Data items
════
(** * EcoRota Angola: route generation and personalisation engine

    A shallow embedding of the geographic calculator
    ([src/utils/geographic.py]), the route optimiser
    ([src/core/route_optimizer.py]), the validators
    ([src/utils/validators.py]), the rating engine
    ([src/ml/ml_recommendation_engine.py]) and the orchestrating system
    ([src/core/ecoturismo_system.py], and [ecoturismo_system.py] for the
    personalised routes).

    Python floats are read as the rational numbers they denote ([Q]); the
    arithmetic on them is exact.  Python exceptions are values of [exn]
    carried by the [result] type. *)

From Stdlib Require Import ZArith QArith Qround Qabs Qpower Reals Lra Lqa Lia List String
  DecimalString Permutation.
From stdpp Require Import base option list gmap strings sorting.
Import ListNotations.
Open Scope string_scope.
Open Scope list_scope.

(** ** Exceptions and the error monad *)

Inductive exn : Type :=
| ValueError (msg : string)
| IndexError
| KeyError (key : string)
| TypeError
| AttributeError
| NotFittedError.

Inductive result (A : Type) : Type :=
| Ok (a : A)
| Raise (e : exn).
Arguments Ok {A} a.
Arguments Raise {A} e.

Definition bind {A B : Type} (m : result A) (k : A -> result B) : result B :=
  match m with
  | Ok a => k a
  | Raise e => Raise e
  end.

Notation "'let!' x ':=' m 'in' k" := (bind m (fun x => k))
  (at level 10, x pattern, m at level 100, k at level 200).

(** [try: ... except Exception: return d] *)
Definition except_return {A : Type} (m : result A) (d : A) : A :=
  match m with
  | Ok a => a
  | Raise _ => d
  end.

(** A [for] loop whose body may raise. *)
Fixpoint for_each {S X : Type} (body : S -> X -> result S) (xs : list X) (s : S) : result S :=
  match xs with
  | [] => Ok s
  | x :: xs' => let! s' := body s x in for_each body xs' s'
  end.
════
• Problem description: Looking at the data above, show all lines where the word "Import" occurs.

• Task response:
From Stdlib Require Import ZArith QArith Qround Qabs Qpower Reals Lra Lqa Lia List String
From stdpp Require Import base option list gmap strings sorting.
Import ListNotations.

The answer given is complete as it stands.